Indirekte Sterbehilfe
In Deutschland ist seit 1996 auch die indirekte Sterbehilfe zulässig. Dabei wird der verfrühte Tod eines Patienten in Kauf genommen, weil dieser sich für eine schmerzlindernde Behandlung und gleichzeitig gegen lebenserhaltende Maßnahmen entschieden hat. Das kann bedeuten, dass der Mensch weniger lange lebt, dafür aber in seinen letzten Wochen oder Monaten von mehr Lebensqualität profitiert.
Aktive Sterbehilfe
Unter aktiver Sterbehilfe wird das Verabreichen einer tödlichen Substanz an eine andere Person auf deren ausdrückliches Verlangen hin verstanden. Eine solche Tötung auf Verlangen ist in Deutschland verboten und strafbar. Wer die aktive Sterbehilfe dennoch leistet, kann zu einer Gefängnisstrafe von bis zu fünf Jahren verurteilt werden.
Die Niederlande waren im Jahr 2002 das erste Land, das die aktive Sterbehilfe durch Ärzte legalisierte. Auch in Belgien und Luxemburg ist sie legal. In den Benelux-Staaten muss ein Kontrollausschuss, bestehend aus einem Arzt, einer juristischen Fachkraft sowie Experten für Ethik, dem zustimmen. Der Mensch muss schwerkrank sein und seinen Todeswunsch ausdrücklich äußern, wobei er im Vollbesitz seiner geistigen Kräfte sein muss.

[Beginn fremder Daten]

(** * Properties *)

(** ** The roll-up *)

Lemma all_healthy_spec (statuses : list string) :
  forallb (fun status => status =? "healthy") statuses = true
  <-> Forall (fun status => status = "healthy") statuses.
Proof.
  rewrite forallb_forall, Forall_forall.
  split; intros H s Hs; apply String.eqb_eq; auto.
Qed.

Lemma any_unhealthy_spec (statuses : list string) :
  existsb (fun status => status =? "unhealthy") statuses = true
  <-> Exists (fun status => status = "unhealthy") statuses.
Proof.
  rewrite existsb_exists, Exists_exists.
  split; intros [s [Hin Hs]]; exists s; split; auto; apply String.eqb_eq; auto.
Qed.

Lemma all_healthy_not_unhealthy (statuses : list string) :
  Forall (fun status => status = "healthy") statuses ->
  ~ Exists (fun status => status = "unhealthy") statuses.
Proof.
  intros Hall Hex.
  apply Exists_exists in Hex as [s [Hin Hs]].
  rewrite Forall_forall in Hall.
  specialize (Hall s Hin). congruence.
Qed.

Lemma overall_status_degraded_iff (statuses : list string) :
  overall_status statuses = "degraded"
  <-> Exists (fun status => status = "unhealthy") statuses.
Proof.
  unfold overall_status.
  destruct (forallb _ statuses) eqn:Hall.
  - split; [discriminate |].
    intros Hex. apply all_healthy_spec in Hall.
    exfalso. eapply all_healthy_not_unhealthy; eauto.
  - destruct (existsb _ statuses) eqn:Hany.
    + split; [intros _; apply any_unhealthy_spec; assumption | reflexivity].
    + split; [discriminate |].
      intros Hex. apply any_unhealthy_spec in Hex. congruence.
Qed.

Lemma overall_status_two_valued (statuses : list string) :
  overall_status statuses = "healthy" \/ overall_status statuses = "degraded".
Proof.
  unfold overall_status.
  destruct (forallb _ statuses); auto.
  destruct (existsb _ statuses); auto.
Qed.

(** C1: the roll-up answers "healthy" when every status is "healthy",
    "degraded" when some status is "unhealthy", and "healthy" in every
    other case (a list with "degraded" but no "unhealthy", the empty
    list); so it is "healthy" exactly when no status is "unhealthy" and
    "degraded" exactly when one is.  This holds for every list of status
    strings, in particular for those over the three statuses. *)
Theorem overall_status_rule (statuses : list string) :
  (Forall (fun status => status = "healthy") statuses ->
   overall_status statuses = "healthy")
  /\ (Exists (fun status => status = "unhealthy") statuses ->
      overall_status statuses = "degraded")
  /\ (~ Exists (fun status => status = "unhealthy") statuses ->
      overall_status statuses = "healthy")
  /\ (overall_status statuses = "healthy"
      <-> ~ Exists (fun status => status = "unhealthy") statuses)
  /\ (overall_status statuses = "degraded"
      <-> Exists (fun status => status = "unhealthy") statuses).
Proof.
  assert (Hno : ~ Exists (fun status => status = "unhealthy") statuses ->
                overall_status statuses = "healthy").
  { intros Hno.
    destruct (overall_status_two_valued statuses) as [H | H]; [assumption |].
    apply overall_status_degraded_iff in H. contradiction. }
  repeat split.
  - intros Hall. apply Hno. apply all_healthy_not_unhealthy. assumption.
  - apply overall_status_degraded_iff.
  - assumption.
  - intros Hh Hex. apply overall_status_degraded_iff in Hex. congruence.
  - assumption.
  - apply overall_status_degraded_iff.
  - apply overall_status_degraded_iff.
Qed.

Example overall_all_healthy :
  overall_status ["healthy"; "healthy"; "healthy"; "healthy"] = "healthy".
Proof. reflexivity. Qed.

Example overall_one_unhealthy :
  overall_status ["healthy"; "healthy"; "unhealthy"; "healthy"] = "degraded".
Proof. reflexivity. Qed.

Example overall_all_degraded :
  overall_status ["degraded"; "degraded"; "degraded"; "degraded"] = "healthy".
Proof. reflexivity. Qed.

Example overall_empty : overall_status [] = "healthy".
Proof. reflexivity. Qed.

(** ** The summary counts *)

Lemma count_status_cons (name s : string) (statuses : list string) :
  count_status name (s :: statuses)
  = ((if (s =? name)%string then 1 else 0) + count_status name statuses)%nat.
Proof.
  unfold count_status. simpl.
  destruct (s =? name); reflexivity.
Qed.

Lemma count_status_count_occ (name : string) (statuses : list string) :
  count_status name statuses = count_occ string_dec statuses name.
Proof.
  induction statuses as [| s statuses IH]; [reflexivity |].
  rewrite count_status_cons, IH. simpl.
  destruct (string_dec s name) as [-> | Hne].
  - rewrite String.eqb_refl. reflexivity.
  - apply String.eqb_neq in Hne. rewrite Hne. reflexivity.
Qed.

Lemma counts_partition (statuses : list string) :
  Forall valid_status statuses ->
  (count_status "healthy" statuses + count_status "degraded" statuses
   + count_status "unhealthy" statuses = length statuses)%nat.
Proof.
  induction 1 as [| s statuses Hs _ IH]; [reflexivity |].
  rewrite !count_status_cons. simpl length.
  destruct Hs as [-> | [-> | ->]]; simpl; lia.
Qed.

(** C2: in the report built from any mapping of probe results (each with
    one of the three statuses), [total] is the number of entries, the three
    counts add up to [total], and each count is the number of results that
    carry that status. *)
Theorem component_summary_invariant
    (health_status : dict SystemHealth) (system_metrics : dict pyval)
    (stamp : string) :
  Forall (fun h => valid_status (status h)) (values health_status) ->
  Summary.total (Report.component_summary
                   (report health_status system_metrics stamp))
  = length health_status
  /\ (Summary.healthy (Report.component_summary
                         (report health_status system_metrics stamp))
      + Summary.degraded (Report.component_summary
                            (report health_status system_metrics stamp))
      + Summary.unhealthy (Report.component_summary
                             (report health_status system_metrics stamp))
      = Summary.total (Report.component_summary
                         (report health_status system_metrics stamp)))%nat
  /\ Summary.healthy (Report.component_summary
                        (report health_status system_metrics stamp))
     = count_occ string_dec (map status (values health_status)) "healthy"
  /\ Summary.degraded (Report.component_summary
                         (report health_status system_metrics stamp))
     = count_occ string_dec (map status (values health_status)) "degraded"
  /\ Summary.unhealthy (Report.component_summary
                          (report health_status system_metrics stamp))
     = count_occ string_dec (map status (values health_status)) "unhealthy".
Proof.
  intros Hvalid. simpl.
  repeat split.
  - unfold values. rewrite !length_map. reflexivity.
  - apply counts_partition.
    apply Forall_map. exact Hvalid.
  - apply count_status_count_occ.
  - apply count_status_count_occ.
  - apply count_status_count_occ.
Qed.

(** The invariant at a mapping with one result of each status. *)
Lemma component_summary_invariant_witness :
  Forall (fun h => valid_status (status h)) (values one_of_each)
  /\ Summary.total (Report.component_summary (report one_of_each [] "now"))
     = 3%nat
  /\ (Summary.healthy (Report.component_summary (report one_of_each [] "now"))
      + Summary.degraded
          (Report.component_summary (report one_of_each [] "now"))
      + Summary.unhealthy
          (Report.component_summary (report one_of_each [] "now"))
      = Summary.total
          (Report.component_summary (report one_of_each [] "now")))%nat.
Proof.
  assert (Hvalid : Forall (fun h => valid_status (status h))
                     (values one_of_each)).
  { unfold one_of_each, values, valid_status. simpl.
    repeat (apply Forall_cons; [simpl; auto |]). apply Forall_nil. }
  split; [exact Hvalid |].
  destruct (component_summary_invariant one_of_each [] "now" Hvalid)
    as (Htotal & Hsum & _).
  split; [exact Htotal | exact Hsum].
Defined.

(** ** What every probe leaves behind *)

Ltac unfold_probe :=
  cbv [check_database_health check_database_health_try
       check_cache_health check_cache_health_try
       check_search_health check_search_health_try
       check_graph_health check_graph_health_try
       unhealthy_from elapsed_ms first_column subscript
       bind ret raise try_except with_ call call_val
       time_time datetime_now emit
       self_health_status self_metrics self_start_time
       time_reads now_reads trace].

Die folgende vierte Möglichkeit haben die Kessler-Zwillinge genutzt.

Assistierter Suizid: die Rechtslage in Deutschland
Beim assistierten Suizid stellen die Unterstützer ein Medikament bereit, mit dem sich die sterbewillige Person selbst töten kann. Seit einer Entscheidung des Bundesverfassungsgerichts im Jahr 2020 ist dies in Deutschland erlaubt. Der Mensch muss allerdings in der Lage sein, das entsprechende Medikament selbst einzunehmen. Außerdem muss derjenige „urteils- und entscheidungsfähig“ sein. Zudem darf eine solche Entscheidung nicht spontan getroffen werden, sondern muss über einen längeren Zeitraum hinweg konstant bestehen.

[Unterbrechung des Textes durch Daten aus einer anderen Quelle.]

(** X21. The closure [complete] seals before it renders and writes. So once
    [record.complete()] has gone through, a second call of the closure
    raises [Exception('already complete')] and does nothing, even when the
    first call failed to render or to write. *)
Theorem stream_complete_only_once (e : Stream.env) (w : World) :
  raised (RecordBuilder.complete (Stream.record e)) = None ->
  Stream.complete (snd (Stream.complete (e, w)))
  = (inl (Exception_ "already complete"), snd (Stream.complete (e, w))).
Proof.
  intros Hret.
  destruct (stream_complete_leaves_sealed e w Hret) as (once & w' & -> & Hsealed).
  apply stream_complete_on_sealed. exact Hsealed.
Qed.

Lemma stream_complete_only_once_witness :
  let e := {| Stream.record := opened; Stream.f := 0%nat |} in
  let w := world_with_file true in
  raised (RecordBuilder.complete (Stream.record e)) = None
  /\ Stream.complete (snd (Stream.complete (e, w)))
     = (inl (Exception_ "already complete"), snd (Stream.complete (e, w))).
Proof.
  split.
  - reflexivity.
  - apply (stream_complete_only_once
             {| Stream.record := opened; Stream.f := 0%nat |}
             (world_with_file true)).
    reflexivity.
Defined.

Lemma stream_complete_on_closed_file_witness :
  let o := {| f_name := "records.log"; f_closed := true |} in
  fobjs (world_with_file true) !! Stream.f session_by_hand = Some o
  /\ f_closed o = true
  /\ exists exc,
       fst (Stream.complete (session_by_hand, world_with_file true)) = inl exc
       /\ fs (snd (snd (Stream.complete (session_by_hand, world_with_file true))))
          = fs (world_with_file true).
Proof.
  split; [reflexivity | split; [reflexivity |]].
  apply (stream_complete_on_closed_file session_by_hand (world_with_file true)
           {| f_name := "records.log"; f_closed := true |});
    reflexivity.
Defined.

(** X23. The closure [complete] at work. On a record that has every attribute
    and over a file object that is open, it seals the record, appends
    exactly the record line to the file and returns the key; the file
    objects and the body are as before. *)
Theorem stream_complete_appends_line (e : Stream.env) (w : World)
    (h : MD5.t) (k0 : option Hashkey) (f a : Hashkey) (c : pyfloat) (n : Z)
    (b : string) (o : FileObj) :
  Stream.record e
  = RecordBuilder.Build
      (Some (Metadata.Build k0 (Some f) (Some a) (Some c) (Some n)))
      (Some b) (Some h) (Some false) ->
  fobjs w !! Stream.f e = Some o ->
  f_closed o = false ->
  let line := record_line (MD5.hexdigest h) f a c n b in
  let r := Stream.complete (e, w) in
  fst r = inr (MD5.hexdigest h)
  /\ fs (snd (snd r))
     = <[f_name o := default EmptyString (fs w !! f_name o) +:+ line]> (fs w)
  /\ fobjs (snd (snd r)) = fobjs w
  /\ sealed (Stream.record (fst (snd r)))
  /\ RecordBuilder.body (Stream.record (fst (snd r))) = Some b.
Proof.
  intros Hrec Hf Hopen. destruct e as [r fi].
  cbn [Stream.record Stream.f] in Hrec, Hf. subst r. cbv zeta.
  unfold Stream.complete, Stream.on_record, Stream.on_world, bind.
  cbn [Stream.record Stream.f]. rewrite complete_outcome.
  unfold Metadata.set_key.
  cbn [RecordBuilder.__complete RecordBuilder.key_builder RecordBuilder.meta
       RecordBuilder.body Metadata.key Metadata.feature
       Metadata.author Metadata.created_at Metadata.size
       Stream.record Stream.f].
  pose proof (result_format (MD5.hexdigest h) f a c n b (Some h)) as Hres.
  cbv zeta in Hres. rewrite Hres.
  cbn [Stream.record Stream.f]. unfold file_write. rewrite Hf, Hopen.
  cbn [Stream.record Stream.f].
  unfold meta_key, on_attr, getattr, sealed.
  cbn [RecordBuilder.__complete RecordBuilder.key_builder RecordBuilder.meta
       RecordBuilder.body RecordBuilder.set_meta Metadata.key
       Stream.record Stream.f fst snd fs fobjs].
  repeat split.
Qed.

In einer Zeit, in der darüber diskutiert wird, bis zu welchem Alter Menschen ein Anrecht auf jegliche Behandlung oder Medikamente haben, ist Sterbehilfe ein heikles Thema. Daher möchten wir eines klarstellen: Es geht um die Wahlfreiheit und die Selbstbestimmung. Das bedeutet jedoch auch, dass die menschliche und zugewandte palliativmedizinische Versorgung weiter ausgebaut und gefördert werden muss. Eigentlich sollte heute kein Mensch mehr bei schwerer Krankheit oder am Lebensende leiden müssen. Ob Luftnot oder Schmerzen, die Palliativmedizin kann (fast) alles beheben oder zumindest lindern.

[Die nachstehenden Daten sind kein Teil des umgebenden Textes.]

Lemma accounted_not_proto t : accounted t -> t <> proto.
Proof.
  intros [_ Hn] ->. apply Hn. unfold prototype_names, proto.
  do 10 apply list_elem_of_further. apply list_elem_of_here.
Qed.

Lemma get_accounted counts t :
  accounted t ->
  get counts t = match counts !! t with Some v => v | None => undefined end.
Proof.
  intros Ht. unfold get.
  rewrite bool_decide_eq_false_2 by now apply accounted_not_proto.
  destruct (counts !! t); [reflexivity|].
  destruct Ht as [_ Hn]. now rewrite bool_decide_eq_false_2.
Qed.

Lemma set_accounted counts t v :
  accounted t -> set counts t v = <[t := v]> counts.
Proof.
  intros Ht. unfold set.
  now rewrite bool_decide_eq_false_2 by now apply accounted_not_proto.
Qed.

(** The number of clients joined to [u] when a socket is added. *)
Lemma joined_to_insert u id j (s : gmap N (option jsstring)) :
  s !! id = None ->
  joined_to u (<[id := j]> s) =
    (joined_to u s + if decide (j = Some u) then 1 else 0)%nat.
Proof.
  intros Hid. unfold joined_to. rewrite map_filter_insert. simpl.
  destruct (decide (j = Some u)) as [Hj|Hj].
  - rewrite map_size_insert_None; [lia|].
    apply map_lookup_filter_None_2. now left.
  - rewrite delete_id by assumption. lia.
Qed.

Lemma joined_to_delete u id j (s : gmap N (option jsstring)) :
  s !! id = Some j ->
  joined_to u s =
    (joined_to u (delete id s) + if decide (j = Some u) then 1 else 0)%nat.
Proof.
  intros Hid. rewrite <- (joined_to_insert u id j (delete id s)).
  - now rewrite insert_delete_id.
  - apply lookup_delete_eq.
Qed.

Lemma consistent_initial : consistent initial.
Proof.
  split; simpl.
  - intros t v H. now rewrite lookup_empty in H.
  - intros id t H. now rewrite lookup_empty in H.
  - intros t _. unfold joined_to. now rewrite map_filter_empty.
Qed.
(** ** Handlers *)

(** The status of what a handler returns. *)
Definition statusOf (r : Reply) : Z :=
  match r with
  | Respond o => default 0%Z (ro_status o)
  | Refuse e => err_status e
  end.


(** The largest of zero and the given numbers. *)
Definition largestOrZero (ids : list Z) : Z := foldr Z.max 0%Z ids.

(** The numeric values the items hold under the primary key. *)
Definition numericIds (primaryKey : string) (items : list ObjectAny) : list Z :=
  omap (fun item => match getProp item primaryKey with
                    | JNum n => Some n
                    | _ => None
                    end) items.

(** The numeric primary keys of the items are safe integers at most:
    none is above [Number.MAX_SAFE_INTEGER]. *)
Definition safeIds (primaryKey : string) (items : list ObjectAny) : Prop :=
  Forall (fun n => (n <= MAX_SAFE_INTEGER)%Z) (numericIds primaryKey items).

(** The item of a request: its body, cloned; [{}] when it has none. *)
Definition requestItem (req : HttpRequest) : ObjectAny :=
  cloneObject (default [] (body req)).



(** ** The store *)



(** [Array.isArray]. *)
Definition isArray (v : JsValue) : bool :=
  match v with JArr _ => true | _ => false end.

(** The chain [handleReq] finds for a request: the root route of its
    URL, then the first dry match that yields a chain. *)
Definition resolve (routes : list ApiMockRoute) (req : HttpRequest)
  : option (list ChainParam) :=
  let normalizedUrl :=
    if String.eqb (charAt (url req) 0) "/" then sliceFrom (url req) 1
    else url req in
  let routeIndex := findRouteIndex (getRootPaths routes) normalizedUrl in
  if (routeIndex =? -1)%Z then None
  else rootRoute ← routes !! Z.to_nat routeIndex;
       firstChainParams (getRouteDryMatch normalizedUrl rootRoute).

(** ** Numbers in texts *)




(** ** Collections with numeric identifiers *)




(** ** Stores that grow *)

(** [st'] keeps every collection [st] has cached, as it is, and the local
    storage of [st]. *)
Definition extends (st st' : Store) : Prop :=
  cachedData st ⊆ cachedData st' /\ localStorage st' = localStorage st.

(** [item] is what the lookup of a link finds in the collection the
    store has cached for it: the first item with a truthy primary key that
    loosely equals the id of the link. *)
Definition foundIn (st : Store) (chainParam : ChainParam) (item : ObjectAny)
  : Prop :=
  exists mockData data,
    cachedData st !! cacheKey chainParam = Some mockData
    /\ writeableData mockData = WArray data
    /\ List.find (matchesTruthy (primaryKey chainParam) (restId chainParam)) data
       = Some item.

(** The options the data callback of a link gets after a method other
    than GET has been served. *)
Definition writeOptions (req : HttpRequest) (chainParam : ChainParam)
    (parents : option (list ObjectAny)) (written : WriteableData)
  : ApiMockDataCallbackOptions :=
  {| items := itemsOf written;
     itemId := restId chainParam;
     httpMethod := method req;
     parents := parents;
     queryParams := getQueryParams req;
     reqBody := body req;
     reqHeaders := transformHeaders (headers req) |}.

(** The entry of the cache for a collection: the items, and their
    read-only views as the route configures them. *)
Definition cacheEntry (r : ApiMockRoute) (data : list ObjectAny) : MockData :=
  {| writeableData := WArray data;
     readonlyData :=
       map (pickAllPropertiesAsGetters (cloneObject <$> propertiesForList r)) data |}.

(** ** Parameters and headers *)



(** ** Values of JSON *)

(** A value that holds [undefined] nowhere: not itself, not as an element
    of an array, not as a field of an object, at any depth. *)
Fixpoint jsonSafe (v : JsValue) : bool :=
  match v with
  | JUndefined => false
  | JArr l =>
      (fix elements (l : list JsValue) : bool :=
         match l with
         | [] => true
         | e :: rest => jsonSafe e && elements rest
         end) l
  | JObj fs =>
      (fix fields (fs : list (string * JsValue)) : bool :=
         match fs with
         | [] => true
         | (_, x) :: rest => jsonSafe x && fields rest
         end) fs
  | _ => true
  end.

(** ** Checked routes *)

(** The children of a route are checked one after the other, below the
    path of the route. *)
Fixpoint checkEach (parentPath : option string) (cs : list ApiMockRoute)
  : ConfigError + unit :=
  match cs with
  | [] => inr tt
  | child :: rest =>
      match checkRoute child parentPath with
      | inl e => inl e
      | inr _ => checkEach parentPath rest
      end
  end.

(** What [checkRoute] asks of one route: with children it has a data
    callback; it has a data callback exactly when its path is made of
    literal segments followed by one primary key; its path and its host
    do not end with a slash. *)
Definition nodeChecked (r : ApiMockRoute) : bool :=
  (isLastRoute r || isDefined (dataCallback r))
  && Bool.eqb (isDefined (dataCallback r)) (pathWithPk (path r))
  && negb (String.eqb (sliceLast (path r)) "/")
  && negb (String.eqb (sliceLast (default EmptyString (host r))) "/").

In diesem Artikel ging es um das schwierige Thema der Sterbehilfe. Wir finden es wichtig, dieses Thema aus der Tabuzone zu holen. Wenn Sie oder Ihre Angehörigen darüber sprechen möchten, dann suchen Sie das Gespräch mit Ihrem Hausarzt. Sie können sich auch an die Telefonseelsorge wenden. Diese erreichen Sie unter den kostenfreien Telefonnummern 0800-1110111 oder 0800-1110222.